Viaje a la costa y al fondo del mar

15/11/2017

Arriba el periscopio. Comienza la aventura en el DISALab que un año más, ahora transformado en un gran submarino, recala en los colegios de Canarias para acercar la ciencia y la investigación a los niños, a sus padres y a los vecinos del entorno de los centros escolares. El nuevo laboratorio marino muestra cómo se formaron las islas, sus fondos marinos y los seres que los habitan.

Ver una ballena nadando al lado de uno o a una tortuga que pasa rozándole no está al alcance de cualquiera en la naturaleza, pero si se va a bordo de un submarino seguro que es posible, y más aún si está dotado de una tecnología que permite, aún estando en tierra firme, ver estos animales marinos en movimiento y en su hábitat. Los alumnos de sexto del colegio Ofra-Vistabella de la capital tinerfeña fueron ayer los primeros en estar con ballenas, delfines, tortugas y «casi se podían tocar», decían emocionados nada más salir del laboratorio itinerante de la Fundación DISA que, después de dos años mostrando los ecosistemas terrestres, se lanza a explorar el mar de Canarias.

«A mí lo que más me gustó fueron los cetáceos»; «a mí ver las alga y las microalgas con el microscopio»; «pues a mí, la playa, porque era como si estuvieses pisando la arena y el agua iba y venía». Atropellados, pisándose unos a otros, contaban los niños, aún fascinados, lo que acababan de contemplar y casi tocar con sus manos. Un mundo, que en los libros de texto apenas ocupa dos páginas, se les abría para descubrir cómo se formaron las islas, cómo son sus fondos marinos, qué los diferencia de otros y por qué en las isla recalan animales marino que no llegan a otros sitios.
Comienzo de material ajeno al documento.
(* ===== verification/StreamByteArray.v ===== *)
(** * Streams and ByteArrays (stream.cpp, socket_stream.cpp)

    [SocketStream::read] and [write] on a ByteArray, and the loops of
    [Stream::readFixSize] and [writeFixSize] over them.  The socket sees the
    buffer vectors of ByteArrayView.v: receiving scatters into them, sending
    gathers from them.  [write] takes its vector from [getWriteBuffers], as
    [read] does. *)

From Stdlib Require Import ZArith Lia.
From stdpp Require Import base list gmap sets.
From S2P Require Import Prelude FdManager Socket SocketSpec Stream SocketStream ByteArray ByteArrayView.

Local Open Scope Z_scope.
Local Open Scope cpp_scope.

Section bytearray_stream.
Context {A : Type} {K : Kernel Z A}.
(** The bytes of fresh memory. *)
Variable junk : nat -> nat -> Z.

Definition SB : Type := SS Z A K * ByteArray.

Definition on_ss {X} (m : M (SS Z A K) X) : M SB X := fun st =>
  let '(s', o) := m st.1 in ((s', st.2), o).
Definition on_ba {X} (m : M ByteArray X) : M SB X := fun st =>
  let '(b', o) := m st.2 in ((st.1, b'), o).

(** [if (rt > 0) ba->setPosition(ba->getPosition() + rt); return rt;] *)
Definition advance (rt : Z) : M SB Z :=
  (if 0 <? rt then let! p := on_ba (cget getPosition) in on_ba (setPosition (u64 (p + rt)))
   else cret tt) ;;;
  cret rt.

Definition read_ba (length : Z) : M SB Z :=
  let! c := on_ss isConnected in
  if negb c then cret (-1) else
  let! v := on_ba (getWriteBuffers junk length) in
  let! r := on_ss (through (recv (foldr Z.add 0 (map iov_len v.1)))) in
  on_ba (cmod (fun s => set_nodes (scatter v.1 r.2 (m_nodes s)) s)) ;;;
  advance r.1.

Definition write_ba (length : Z) : M SB Z :=
  let! c := on_ss isConnected in
  if negb c then cret (-1) else
  let! v := on_ba (getWriteBuffers junk length) in
  let! d := on_ba (cget (fun s => concat (map (iov_data s) v.1))) in
  let! rt := on_ss (through (send d)) in
  advance rt.

(** The loop of both fixed-size calls: [None] when it runs to its end. *)
Fixpoint ba_loop (step : Z -> M SB Z) (fuel : nat) (left_ : Z) : M SB (option Z) :=
  match fuel with
  | O => cundef FuelExhausted
  | S fuel' =>
      if left_ <=? 0 then cret None else
      let! len := step left_ in
      if len <=? 0 then cret (Some len) else ba_loop step fuel' (i64 (left_ - len))
  end.

Definition fix_size_ba (step : Z -> M SB Z) (length : Z) : M SB Z :=
  let! r := ba_loop step (S (Z.to_nat length)) (i64 length) in
  cret (i32 (match r with Some len => len | None => length end)).

Definition readFixSize_ba (length : Z) : M SB Z := fix_size_ba read_ba length.
Definition writeFixSize_ba (length : Z) : M SB Z := fix_size_ba write_ba length.

(** ** Receiving *)

Context {L : KernelLaws K}.

Lemma scatter_nil iovs (l : list Node) : scatter iovs [] l = l.
Proof.
  revert l. induction iovs as [|v iovs IH]; intros l; [reflexivity|]. simpl.
  rewrite take_nil, drop_nil, IH. apply list_eq. intros i.
  destruct (decide (iov_node v = i)) as [->|Hne].
  - rewrite list_lookup_alter_eq. destruct (l !! i) as [[p n]|]; simpl; [rewrite overlay_nil|]; reflexivity.
  - apply list_lookup_alter_ne. exact Hne.
Qed.

Lemma buf_write_nil b : buf_write [] b = b.
Proof. destruct b. unfold buf_write. simpl. rewrite overlay_nil. f_equal. unfold zlen. simpl. lia. Qed.

Lemma buf_write_app d d' b :
  0 <= b_pos b <= zlen (b_data b) -> buf_write d' (buf_write d b) = buf_write (d ++ d') b.
Proof.
  intros H. unfold buf_write. simpl. rewrite overlay_overlay, zlen_app by assumption. f_equal. lia.
Qed.

Lemma on_ss_run {X} (m : M (SS Z A K) X) st s' x : m st.1 = (s', Ret x) -> on_ss m st = ((s', st.2), Ret x).
Proof. intros E. unfold on_ss. rewrite E. reflexivity. Qed.

Lemma on_ba_run {X} (m : M ByteArray X) st b' x : m st.2 = (b', Ret x) -> on_ba m st = ((st.1, b'), Ret x).
Proof. intros E. unfold on_ba. rewrite E. reflexivity. Qed.

(** A connected stream receives and sends through its socket. *)
Lemma through_recv len st :
  isConnected st = (st, Ret true) -> SocketStream.read len st = through (recv len) st.
Proof. intros E. unfold SocketStream.read. rewrite (cbind_ret _ _ _ _ _ E). reflexivity. Qed.

Lemma through_send d st :
  isConnected st = (st, Ret true) -> SocketStream.write d st = through (send d) st.
Proof. intros E. unfold SocketStream.write. rewrite (cbind_ret _ _ _ _ _ E). reflexivity. Qed.

Lemma advance_pos rt st : 0 < rt -> m_position st.2 + rt < 2 ^ 64 -> 0 <= m_position st.2 ->
  forall b', setPosition (m_position st.2 + rt) st.2 = (b', Ret tt) -> advance rt st = ((st.1, b'), Ret rt).
Proof.
  intros H1 H2 H3 b' E. unfold advance. rewrite (proj2 (Z.ltb_lt 0 rt) H1).
  assert (Eb : (let! p := on_ba (cget getPosition) in on_ba (setPosition (u64 (p + rt)))) st
    = ((st.1, b'), Ret tt)).
  { rewrite (cbind_ret _ _ st st (m_position st.2)) by (destruct st; reflexivity).
    rewrite u64_small by lia. apply on_ba_run. exact E. }
  rewrite (cbind_ret _ _ _ _ _ Eb). reflexivity.
Qed.

Lemma advance_zero rt st : rt <= 0 -> advance rt st = (st, Ret rt).
Proof. intros H. unfold advance. rewrite (proj2 (Z.ltb_ge 0 rt) H). reflexivity. Qed.

Lemma read_ba_ok len st :
  WF st.2 -> 0 < len -> m_position st.2 + len + m_baseSize st.2 <= LIMIT ->
  exists st' rt d, read_ba len st = (st', Ret rt)
    /\ rt <= len /\ -1 <= rt < 2 ^ 31 /\ zlen d = Z.max 0 rt
    /\ WF st'.2 /\ abs st'.2 = buf_write d (abs st.2) /\ m_baseSize st'.2 = m_baseSize st.2
    /\ st'.1.1 = st.1.1 /\ k_in (fd_of st.1) st.1.2 = d ++ k_in (fd_of st.1) st'.1.2.
Proof.
  intros W Hl Hlim. destruct st as [ss b]. cbn [fst snd] in *. unfold read_ba.
  destruct (connected_cases ss) as [E|(s & Es & Ec & E)].
  - rewrite (cbind_ret _ _ _ _ _ (on_ss_run _ (ss, b) _ _ E)). cbn [negb].
    exists (ss, b), (-1), []. rewrite buf_write_nil.
    split; [reflexivity|]. do 2 (split; [lia|]). split; [reflexivity|]. auto 10.
  - rewrite (cbind_ret _ _ _ _ _ (on_ss_run _ (ss, b) _ _ E)). cbn [negb].
    destruct (getWriteBuffers_ok junk len b W Hl Hlim) as (b1 & l & Hrun & W1 & Hcov & Ha & Hb & Hc).
    assert (Hp : m_position b1 = m_position b) by (unfold abs in Ha; congruence).
    rewrite (cbind_ret _ _ _ _ _ (on_ba_run _ (ss, b) _ _ Hrun)). cbn [fst snd].
    rewrite <- (covers_total _ _ _ _ Hcov).
    destruct (read_spec len ss Hl) as (ss' & rt & d & R & H1 & H2 & H3 & H4 & H5 & H6).
    rewrite (through_recv _ _ E) in R.
    rewrite (cbind_ret _ _ _ _ _ (on_ss_run _ (ss, b1) _ _ R)). cbn [fst snd].
    set (b2 := set_nodes (scatter l d (m_nodes b1)) b1).
    rewrite (cbind_ret _ _ (ss', b1) (ss', b2) tt) by reflexivity.
    destruct (Z.le_gt_cases rt 0) as [Hr|Hr].
    + rewrite (advance_zero _ _ Hr). exists (ss', b2), rt, d.
      assert (d = []) as -> by (destruct d; [reflexivity|rewrite zlen_cons in H3; pose proof (zlen_nonneg d); lia]).
      assert (b2 = b1) as -> by (unfold b2; rewrite scatter_nil; destruct b1; reflexivity).
      rewrite buf_write_nil. cbn [fst snd].
      split; [reflexivity|]. do 3 (split; [lia|]). auto 10.
    + destruct (scatter_write_ok b1 l len d W1 Hcov) as (b3 & Hset & W3 & Ha3 & Hb3); try lia.
      pose proof (wf_pos b W). pose proof (wf_base b W). unfold LIMIT in Hlim.
      exists (ss', b3), rt, d. split.
      * apply (advance_pos rt (ss', b2)); cbn [snd]; change (m_position b2) with (m_position b1); try lia.
        assert (rt = zlen d) as -> by lia. exact Hset.
      * cbn [fst snd]. rewrite Ha3, Ha, Hb3. do 3 (split; [lia|]). auto 10.
Qed.
(* ===== verification/HttpRequest.v ===== *)
(** * HttpRequest: the request message (http.h, http.cpp)

    The object as a record, its three maps with the four operations on each,
    [init] and [dump].  [dump] is undefined for the method [INVALID_METHOD],
    whose name [HttpMethodToString] reads from beyond its table. *)

From Stdlib Require Import ZArith Lia Ascii String List.
From stdpp Require Import base list strings gmap.
From S2P Require Import Prelude Ordered CString Http HttpResponse.

Local Open Scope string_scope.
Local Open Scope Z_scope.

Record HttpRequest : Type := mkRequest {
  m_method : HttpMethod.t;
  m_version : Z;
  m_close : bool;
  m_websocket : bool;
  m_path : string;
  m_query : string;
  m_fragment : string;
  m_body : string;
  m_headers : MapType;
  m_params : MapType;
  m_cookies : MapType
}.

Definition HttpRequest_new (version : Z) (close : bool) : HttpRequest :=
  mkRequest HttpMethod.GET version close false "/" "" "" "" [] [] [].

Definition createResponse (r : HttpRequest) : HttpResponse :=
  HttpResponse_new (m_version r) (m_close r).

Definition setMethod (v : HttpMethod.t) (r : HttpRequest) : HttpRequest :=
  mkRequest v (m_version r) (m_close r) (m_websocket r) (m_path r) (m_query r) (m_fragment r)
    (m_body r) (m_headers r) (m_params r) (m_cookies r).
Definition setVersion (v : Z) (r : HttpRequest) : HttpRequest :=
  mkRequest (m_method r) v (m_close r) (m_websocket r) (m_path r) (m_query r) (m_fragment r)
    (m_body r) (m_headers r) (m_params r) (m_cookies r).
Definition setClose (v : bool) (r : HttpRequest) : HttpRequest :=
  mkRequest (m_method r) (m_version r) v (m_websocket r) (m_path r) (m_query r) (m_fragment r)
    (m_body r) (m_headers r) (m_params r) (m_cookies r).
Definition setWebsocket (v : bool) (r : HttpRequest) : HttpRequest :=
  mkRequest (m_method r) (m_version r) (m_close r) v (m_path r) (m_query r) (m_fragment r)
    (m_body r) (m_headers r) (m_params r) (m_cookies r).
Definition setPath (v : string) (r : HttpRequest) : HttpRequest :=
  mkRequest (m_method r) (m_version r) (m_close r) (m_websocket r) v (m_query r) (m_fragment r)
    (m_body r) (m_headers r) (m_params r) (m_cookies r).
Definition setQuery (v : string) (r : HttpRequest) : HttpRequest :=
  mkRequest (m_method r) (m_version r) (m_close r) (m_websocket r) (m_path r) v (m_fragment r)
    (m_body r) (m_headers r) (m_params r) (m_cookies r).
Definition setFragment (v : string) (r : HttpRequest) : HttpRequest :=
  mkRequest (m_method r) (m_version r) (m_close r) (m_websocket r) (m_path r) (m_query r) v
    (m_body r) (m_headers r) (m_params r) (m_cookies r).
Definition setBody (v : string) (r : HttpRequest) : HttpRequest :=
  mkRequest (m_method r) (m_version r) (m_close r) (m_websocket r) (m_path r) (m_query r) (m_fragment r)
    v (m_headers r) (m_params r) (m_cookies r).
Definition setHeaders (v : MapType) (r : HttpRequest) : HttpRequest :=
  mkRequest (m_method r) (m_version r) (m_close r) (m_websocket r) (m_path r) (m_query r) (m_fragment r)
    (m_body r) v (m_params r) (m_cookies r).
Definition setParams (v : MapType) (r : HttpRequest) : HttpRequest :=
  mkRequest (m_method r) (m_version r) (m_close r) (m_websocket r) (m_path r) (m_query r) (m_fragment r)
    (m_body r) (m_headers r) v (m_cookies r).
Definition setCookies (v : MapType) (r : HttpRequest) : HttpRequest :=
  mkRequest (m_method r) (m_version r) (m_close r) (m_websocket r) (m_path r) (m_query r) (m_fragment r)
    (m_body r) (m_headers r) (m_params r) v.

Definition getHeader (r : HttpRequest) (key def : string) : string :=
  match find (m_headers r) key with None => def | Some v => v end.
Definition getParam (r : HttpRequest) (key def : string) : string :=
  match find (m_params r) key with None => def | Some v => v end.
Definition getCookie (r : HttpRequest) (key def : string) : string :=
  match find (m_cookies r) key with None => def | Some v => v end.

Definition setHeader (key val : string) (r : HttpRequest) : HttpRequest :=
  setHeaders (assign (m_headers r) key val) r.
Definition setParam (key val : string) (r : HttpRequest) : HttpRequest :=
  setParams (assign (m_params r) key val) r.
Definition setCookie (key val : string) (r : HttpRequest) : HttpRequest :=
  setCookies (assign (m_cookies r) key val) r.

Definition delHeader (key : string) (r : HttpRequest) : HttpRequest :=
  setHeaders (erase (m_headers r) key) r.
Definition delParam (key : string) (r : HttpRequest) : HttpRequest :=
  setParams (erase (m_params r) key) r.
Definition delCookie (key : string) (r : HttpRequest) : HttpRequest :=
  setCookies (erase (m_cookies r) key) r.

(** The result, and the new value of [*val] when the caller passes a pointer;
    [old] is the value it has. *)
Definition has (m : MapType) (key old : string) : bool * string :=
  match find m key with None => (false, old) | Some v => (true, v) end.
Definition hasHeader (r : HttpRequest) (key old : string) : bool * string := has (m_headers r) key old.
Definition hasParam (r : HttpRequest) (key old : string) : bool * string := has (m_params r) key old.
Definition hasCookie (r : HttpRequest) (key old : string) : bool * string := has (m_cookies r) key old.

Definition checkGetHeaderAs {T} `{LexicalCast T} (r : HttpRequest) (key : string) (def : T) : T * bool :=
  checkGetAs (m_headers r) key def.
Definition getHeaderAs {T} `{LexicalCast T} (r : HttpRequest) (key : string) (def : T) : T :=
  getAs (m_headers r) key def.
Definition checkGetParamAs {T} `{LexicalCast T} (r : HttpRequest) (key : string) (def : T) : T * bool :=
  checkGetAs (m_params r) key def.
Definition getParamAs {T} `{LexicalCast T} (r : HttpRequest) (key : string) (def : T) : T :=
  getAs (m_params r) key def.
Definition checkGetCookieAs {T} `{LexicalCast T} (r : HttpRequest) (key : string) (def : T) : T * bool :=
  checkGetAs (m_cookies r) key def.
Definition getCookieAs {T} `{LexicalCast T} (r : HttpRequest) (key : string) (def : T) : T :=
  getAs (m_cookies r) key def.

(** One round of the loop over the headers. *)
Definition dump_header (websocket : bool) (i : string * string) : string :=
  if negb websocket && (strcasecmp i.1 "connection" =? 0) then ""
  else i.1 ++ ":" ++ i.2 ++ CRLF.

Definition dump (r : HttpRequest) : outcome string :=
  obind (HttpMethodToString (m_method r)) (fun method =>
  Ret (method ++ " " ++ m_path r
    ++ (if bool_decide (m_query r = "") then "" else "?") ++ m_query r
    ++ (if bool_decide (m_fragment r = "") then "" else "#") ++ m_fragment r ++ " HTTP/"
    ++ dec (Z.shiftr (m_version r) 4) ++ "." ++ dec (Z.land (m_version r) 15) ++ CRLF
    ++ (if m_websocket r then ""
        else "connection: " ++ (if m_close r then "close" else "keep-alive") ++ CRLF)
    ++ String.concat "" (map (dump_header (m_websocket r)) (m_headers r))
    ++ (if bool_decide (m_body r = "") then CRLF
        else "content-length: " ++ dec (slength (m_body r)) ++ CRLF ++ CRLF ++ m_body r))).

Definition toString (r : HttpRequest) : outcome string := dump r.

Definition init (r : HttpRequest) : HttpRequest :=
  let conn := getHeader r "connection" "" in
  if bool_decide (conn = "") then r
  else if strcasecmp conn "keep-alive" =? 0 then setClose false r else setClose true r.
(* ===== verification/HttpSession.v ===== *)
(** * HttpSession and HttpServer: one connection of the server
    (sylar/http/http_session.cpp, sylar/http/http_server.cpp)

    [recvRequest] and [sendResponse] are given over the interface [Stream] and a
    [close] of it, which is all they use of SocketStream.  The buffer is memory
    of the configured size; its first contents are arbitrary. *)

From Stdlib Require Import ZArith Lia Ascii String List.
From stdpp Require Import base list strings.
From S2P Require Import Prelude Ordered CString Stream Http HttpResponse HttpRequest HttpParser.

Local Open Scope string_scope.
Local Open Scope list_scope.
Local Open Scope Z_scope.
Local Open Scope cpp_scope.

(** The largest [std::string]. *)
Definition max_size : Z := 2 ^ 62 - 1.

Section session.
Context {S : Type} {I : Stream S ascii} (s_close : M S unit).
Context {HA : HttpAutomaton} {LC : LexicalCast Z}.

(** The do-while loop over the head: [None] is the return of [nullptr]. *)
Fixpoint head_loop (fuel : nat) (buff_size : Z) (p : HttpRequestParser) (data : list ascii) (offset : Z)
  : M S (option (HttpRequestParser * list ascii * Z)) :=
  match fuel with
  | O => cundef FuelExhausted
  | Datatypes.S fuel' =>
      let! r := s_read (u64 (buff_size - offset)) in
      let data1 := overlay offset r.2 data in
      if r.1 <=? 0 then s_close ;;; cret None else
      let len := i32 (r.1 + offset) in
      let! x := lift (execute p data1 len) in
      let '(p', data2, nparse) := x in
      if hasError p' then s_close ;;; cret None else
      let offset' := i32 (len - nparse) in
      if offset' =? i32 buff_size then s_close ;;; cret None else
      if isFinished p' then cret (Some (p', data2, offset'))
      else head_loop fuel' buff_size p' data2 offset'
  end.

(** The rest of [recvRequest]: the body, from the buffer and from the stream. *)
Definition recv_body (p : HttpRequestParser) (data : list ascii) (offset : Z) : M S (option HttpRequest) :=
  let length := i64 (getContentLenght p) in
  if 0 <? length then
    if max_size <? length then cthrow LengthError else
    let body0 := replicate (Z.to_nat length) NUL in
    let len := if offset <=? length then offset else i32 length in
    let body1 := overlay 0 (slice 0 len data) body0 in
    let length' := i64 (length - offset) in
    if 0 <? length' then
      let! r := readFixSize (drop (Z.to_nat len) body1) length' in
      if r.2 <=? 0 then s_close ;;; cret None
      else cret (Some (HttpRequest.init
             (HttpRequest.setBody (string_of_list_ascii (take (Z.to_nat len) body1 ++ r.1)) (m_data p))))
    else cret (Some (HttpRequest.init (HttpRequest.setBody (string_of_list_ascii body1) (m_data p))))
  else cret (Some (HttpRequest.init (m_data p))).

Definition recvRequest (fuel : nat) (l : HttpLimits) (mem0 : list ascii) : M S (option HttpRequest) :=
  let! r := head_loop fuel (GetHttpRequestBufferSize l) HttpRequestParser_new mem0 0 in
  match r with
  | None => cret None
  | Some (p, data, offset) => recv_body p data offset
  end.

Definition sendResponse (rsp : HttpResponse) : M S Z :=
  let data := HttpResponse.dump rsp in
  writeFixSize (list_ascii_of_string data) (slength data).

(** ** HttpServer::handleClient

    The dispatcher acts on the response; [rounds] bounds the requests of the
    connection, [fuel] each of its heads. *)
Variable dispatch : HttpRequest -> HttpResponse -> HttpResponse.

Fixpoint handleClient (rounds fuel : nat) (l : HttpLimits) (mem0 : list ascii) (name : string)
    (m_isKeepalive : bool) : M S unit :=
  match rounds with
  | O => cundef FuelExhausted
  | Datatypes.S rounds' =>
      let! req := recvRequest fuel l mem0 in
      match req with
      | None => s_close
      | Some q =>
          let rsp := HttpResponse_new (HttpRequest.m_version q) (HttpRequest.m_close q || negb m_isKeepalive) in
          let rsp := HttpResponse.setHeader "Server" name rsp in
          let rsp := dispatch q rsp in
          sendResponse rsp ;;;
          if m_isKeepalive then handleClient rounds' fuel l mem0 name m_isKeepalive else s_close
      end
  end.
End session.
La microvida marina y las algas y los sebadales completan el elenco de seres que pululan por el submarino en el que se ha convertido el DISALab, desde el que, además, gracias a su periscopio, se puede echar vistazo a la superficie y conocer los distintos paisajes costeros del archipiélago.

Pero la fascinación por el mundo submarino no solo la experimentan los niños. También los adultos que ayer asistieron a la presentación del laboratorio marino -entre otros, la directora general de la Agencia Canaria de Calidad Universitaria y Evaluación Educativa, María Teresa Acosta; el director de Cultura del Cabildo de Tenerife, José Luis Riveo, o el concejal de Hacienda del Ayuntamiento de Santa Cruz de Tenerife, Juan José Martínez-, que no dudaron en ponerse las gafas de realidad virtual para bucear o en asomarse al periscopio para ver la costa. Quedaron igual de atónitos que los más chicos.